This function returns an object, its main attributes are

- `slope`: Equivalent to $\hat \theta_1$
- `intercept`: Equivalent to $\hat \theta_0$
- `rvalue`: The correlation coefficient (more on this later)
- `pvalue`: A p-value for the null hypothesis that $\theta_1 =0$ (more on this later)

Let's create synthetic data to test this function

In [None]:
np.random.seed(12345)
theta, sigma = [0.5 , -1], 0.5
x = np.random.rand(25)*5

def model(x, theta):
    return theta[0] + theta[1]*x

y = model(x, theta) + sigma*np.random.randn(len(x))

We fit the data using

In [None]:
res = scipy.stats.linregress(x, y)
theta_hat = np.array([res.intercept, res.slope])

print(f"hat theta0: {theta_hat[0]:0.5f}, hat theta1: {theta_hat[1]:0.5f}")

### Predicting with the model and inspecting the results

We can use the fitted model to interpolate/extrapolate on new values $\hat x$

The following plot shows the fitted model on the training samples

In [None]:
hat_x = np.linspace(-1, 6, num=50)
p_fitted = hv.Curve((hat_x, model(hat_x, theta_hat)), label='Fitted model')
p_data = hv.Scatter((x, y), label='Training data').opts(color='k', size=5)

hv.Overlay([p_data, p_fitted])

The fitted model (blue) follows the data closely. 

To visually assess the quality of the fit we can also plot the residuals, i.e. the distance between each sample of the training set and the fitted line. We can also inspect the histogram of the residuals

In [None]:
residuals = y - model(x, theta_hat)
bins, edges = np.histogram(residuals, density=True)

p_residuals = hv.Scatter((y, residuals), 'Target variable', 'Residuals').opts(color='k', size=5, width=350)
p_zero = hv.HLine(0).opts(color='k', line_dash='dashed', alpha=0.5)
p_hist = hv.Histogram((edges, bins), kdims='Residuals', vdims='Density').opts(width=350)
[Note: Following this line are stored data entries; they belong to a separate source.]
#[export] Hint Resolve keeps_throw : keeps.

(** ** Effects that move the world along a relation *)

Section Moves.
Context {W : Type} (R : relation W) `{!PreOrder R}.

Lemma moves_ret {A} (a : A) : moves R (mret a : eff W A).
Proof. by intros w. Qed.
Lemma moves_throw {A} e : moves R (throw e : eff W A).
Proof. by intros w. Qed.
Lemma moves_gets {A} (f : W → A) : moves R (gets f).
Proof. by intros w. Qed.
Lemma moves_of_outcome {A} (o : outcome A) : moves R (of_outcome o : eff W A).
Proof. by intros w. Qed.
Lemma moves_modify f : (∀ w, R w (f w)) → moves R (modify f).
Proof. by intros Hf w. Qed.
Lemma moves_bind {A B} (m : eff W A) (f : A → eff W B) :
  moves R m → (∀ a, moves R (f a)) → moves R (m ≫= f).
Proof.
  intros Hm Hf w. unfold mbind, eff_bind. specialize (Hm w). destruct (m w) as [[a|e] w']; [|done].
  etrans; [exact Hm|apply Hf].
Qed.
Lemma moves_try {A} (m : eff W A) h : moves R m → (∀ e, moves R (h e)) → moves R (try_catch m h).
Proof.
  intros Hm Hh w. unfold try_catch. specialize (Hm w). destruct (m w) as [[a|e] w']; [done|].
  etrans; [exact Hm|apply Hh].
Qed.
Lemma moves_attempt {A} (m : eff W A) : moves R m → moves R (attempt m).
Proof. intros Hm w. specialize (Hm w). unfold attempt. by destruct (m w). Qed.
End Moves.

#[export] Hint Resolve moves_throw moves_ret moves_gets moves_of_outcome : moves.

(** Follows the structure of a method down to the calls that [moves] knows. *)
Ltac moves_tac := repeat first
  [ progress auto with moves
  | apply moves_bind; [apply _| |intros ?; cbv beta zeta]
  | apply moves_try; [apply _| |intros ?; cbv beta zeta]
  | apply moves_attempt
  | case_match ].

(** ** Time, chance and identifiers

    The clock is read through [Date.now()] and [new Date()]; a world counts the
    readings, and the clock says what the [n]-th one shows.  Nothing is assumed
    of it unless a theorem says so ([MonotoneClock]). *)

Class Clock := clock_at : nat → Z.

(** [Math.random()]: the numerator [k] of [k / 2^53]. *)
Class Random := random_at : nat → Z.
Definition random_scale : Z := 2 ^ 53.
Class RandomRange `{!Random} := random_range n : (0 ≤ random_at n < random_scale)%Z.

(** [x.toString(radix)] for [x = k / 2^53]: the specification of the language leaves the digits
    to the implementation. *)
Class RadixText := radix_text : Z → Z → string.

(** Node's [crypto]: the hash in hexadecimal and the [n]-th UUID drawn. *)
Class Crypto := { sha256_hex : string → string; uuid_at : nat → string }.

(** Worlds that count their readings of the clock and of chance. *)
Class Ticking (W : Type) := { tick : W → nat; advance : W → W }.

Section Ticks.
Context {W : Type} `{!Ticking W, !Clock}.

Definition date_now : eff W Z := λ w, (Return (clock_at (tick w)), advance w).

(** [await new Promise((resolve) => setTimeout(resolve, ms))]: only time passes. *)
Definition delay (ms : Z) : eff W unit := modify advance.

Definition random `{!Random} : eff W Z := λ w, (Return (random_at (tick w)), advance w).
Definition randomUUID `{!Crypto} : eff W string := λ w, (Return (uuid_at (tick w)), advance w).
End Ticks.

(** ** A loop over distinct rows

    Each round of the loop writes the row of its own element ([look] reads a
    row) and moves the rest of the world along [G]. *)
Section ForeachRows.
Context {W X V : Type} (key : X → string) (look : string → W → V).
Context (G : relation W) `{!PreOrder G} (pre : X → V → Prop) (Q : X → W → W → V → Prop) (f : X → eff W unit).

Definition own_row (x : X) : Prop := ∀ w, pre x (look (key x) w) → ∃ w', f x w = (Return tt, w') ∧ G w w' ∧
  (∀ k, k ≠ key x → look k w' = look k w) ∧ Q x w w' (look (key x) w').

Lemma foreach_rows l : Forall own_row l → NoDup (key <$> l) → ∀ w,
  (∀ x, x ∈ l → pre x (look (key x) w)) →
  ∃ w', foreach l f w = (Return tt, w') ∧ G w w' ∧
    (∀ k, k ∉ key <$> l → look k w' = look k w) ∧
    ∀ x, x ∈ l → ∃ wx wy, G w wx ∧ G wx wy ∧ G wy w' ∧ Q x wx wy (look (key x) w').
Proof.
  induction l as [|x l IH]; intros Hf Hnd w Hpre.
  { exists w. split_and!; try done. set_solver. }
  apply Forall_cons in Hf as [Hx Hf]. csimpl in Hnd. apply NoDup_cons in Hnd as [Hni Hnd].
  destruct (Hx w) as (w1 & Hrun & HG1 & Ho1 & HQ); [apply Hpre; left|].
  assert (∀ y, y ∈ l → key y ≠ key x) as Hne.
  { intros y Hy Heq. apply Hni. rewrite <-Heq. by apply list_elem_of_fmap_2. }
  destruct (IH Hf Hnd w1) as (w' & Hrun' & HG' & Ho' & HQ').
  { intros y Hy. rewrite Ho1 by auto. apply Hpre. by right. }
  exists w'. cbn [foreach]. rewrite (bind_run _ _ w tt w1) by done. split_and!; [done|by etrans| |].
  - csimpl. intros k [? ?]%not_elem_of_cons. rewrite Ho' by done. by apply Ho1.
  - intros y [->|Hy]%elem_of_cons.
    + exists w, w1. split_and!; [done..|]. by rewrite Ho'.
    + destruct (HQ' y Hy) as (wx & wy & ? & ? & ? & ?). exists wx, wy. split_and!; [by etrans|done..].
Qed.
End ForeachRows.

(** * Small things of the language *)

Definition ms_per_day : Z := 86400000.

(** [date.setDate(date.getDate() - days)], local days being 24 hours long. *)
Definition days_before (days t : Z) : Z := t - days * ms_per_day.

(** [s.includes(t)] *)
Definition string_includes (t s : string) : bool := bool_decide (is_Some (String.index 0 t s)).

(** [a || b] on a number that may be undefined. *)
Definition or_number (o : option Z) (d : Z) : Z :=
  match o with Some z => if bool_decide (z = 0%Z) then d else z | None => d end.

(** [a || b] on a string that may be undefined. *)
Definition or_string (o : option string) (d : string) : string :=
  match o with Some s => if bool_decide (s = EmptyString) then d else s | None => d end.

(** [a || b], of texts that may be absent, and such a text as a condition. *)
Definition or_text (a b : option string) : option string := if bool_decide (or_string a EmptyString = EmptyString) then b else a.
Definition given (s : option string) : bool := negb (bool_decide (or_string s EmptyString = EmptyString)).
Lemma given_text s : given s = true → ∃ t, s = Some t ∧ t ≠ EmptyString.
Proof.
  unfold given, or_string. destruct s as [t|]; [|by vm_compute]. intros Ht. exists t. split; [done|]. intros ->. by vm_compute in Ht.
Qed.

Definition or_false (o : option bool) : bool := default false o.

(** [Array.prototype.find] *)
Definition array_find {A} (P : A → Prop) `{∀ x, Decision (P x)} (l : list A) : option A :=
  snd <$> list_find P l.

(** [LessThan(t)] and [Between(a, b)] on a nullable timestamp column. *)
Definition before (o : option Z) (t : Z) : Prop := match o with Some u => (u < t)%Z | None => False end.
#[export] Instance before_dec o t : Decision (before o t).
Proof. destruct o; simpl; apply _. Defined.

Definition between (a b : Z) (o : option Z) : Prop :=
  match o with Some u => (a ≤ u ≤ b)%Z | None => False end.
#[export] Instance between_dec a b o : Decision (between a b o).
Proof. destruct o; simpl; apply _. Defined.

(** [Array.prototype.sort((a, b) => key a - key b)]: stable, ascending. *)
Section SortOn.
Context {A : Type} (key : A → Z).
Definition key_le : relation A := λ x y, (key x ≤ key y)%Z.
#[export] Instance key_le_dec : RelDecision key_le.
Proof. intros x y. unfold key_le. apply _. Defined.
#[export] Instance key_le_total : Total key_le.
Proof. intros x y. unfold key_le. lia. Qed.
#[export] Instance key_le_trans : Transitive key_le.
Proof. intros x y z. unfold key_le. lia. Qed.

Fixpoint insert_on (x : A) (l : list A) : list A :=
  match l with
  | [] => [x]
  | y :: l' => if bool_decide (key x ≤ key y)%Z then x :: y :: l' else y :: insert_on x l'
  end.
Fixpoint sort_on (l : list A) : list A :=
  match l with [] => [] | x :: l' => insert_on x (sort_on l') end.

Lemma insert_on_perm x l : insert_on x l ≡ₚ x :: l.
Proof.
  induction l as [|y l IH]; simpl; [done|]. case_bool_decide; [done|].
  rewrite IH. by apply Permutation_swap.
Qed.
Lemma sort_on_perm l : sort_on l ≡ₚ l.
Proof. induction l as [|x l IH]; simpl; [done|]. by rewrite insert_on_perm, IH. Qed.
hv.Layout([p_residuals * p_zero, p_hist]).cols(2)

Look for residuals that

- concentrate around zero 
- are not correlated (white noise like)

Correlation in the residuals is a sign that the choice of the model (line) was not adequate 

### Coefficient of determination

We can measure how strong is the linear relation between $y$ and $\hat y = \hat \theta_0 + \hat \theta_1 x$ using the **coefficient of determination** or $r^2$

This is defined as

$$
r^2 = 1 - \frac{\sum_i (y_i - \hat y_i)^2}{\sum_i (y_i - \bar y_i)^2} \in [0, 1]
$$

*i.e.* one minus the sum of residuals divided by the variance of $y$. The $r$ statistic is also known as Pearson's correlation coefficient. 

Interpreting $r^2$:

- If $r^2 = 1$, the data points are fitted perfectly by the model. The regressor accounts for all of the variation in y
- If $r^2 = 0$, the regression line is horizontal. The regressor accounts for none of the variation in y


:::{warning}

If the relation is strong but non-linear it will not be detected by $r^2$

:::

Note that $r$ is available in the object return by `scipy.stats.linregress`

For example in this case:

In [None]:
print(res.rvalue)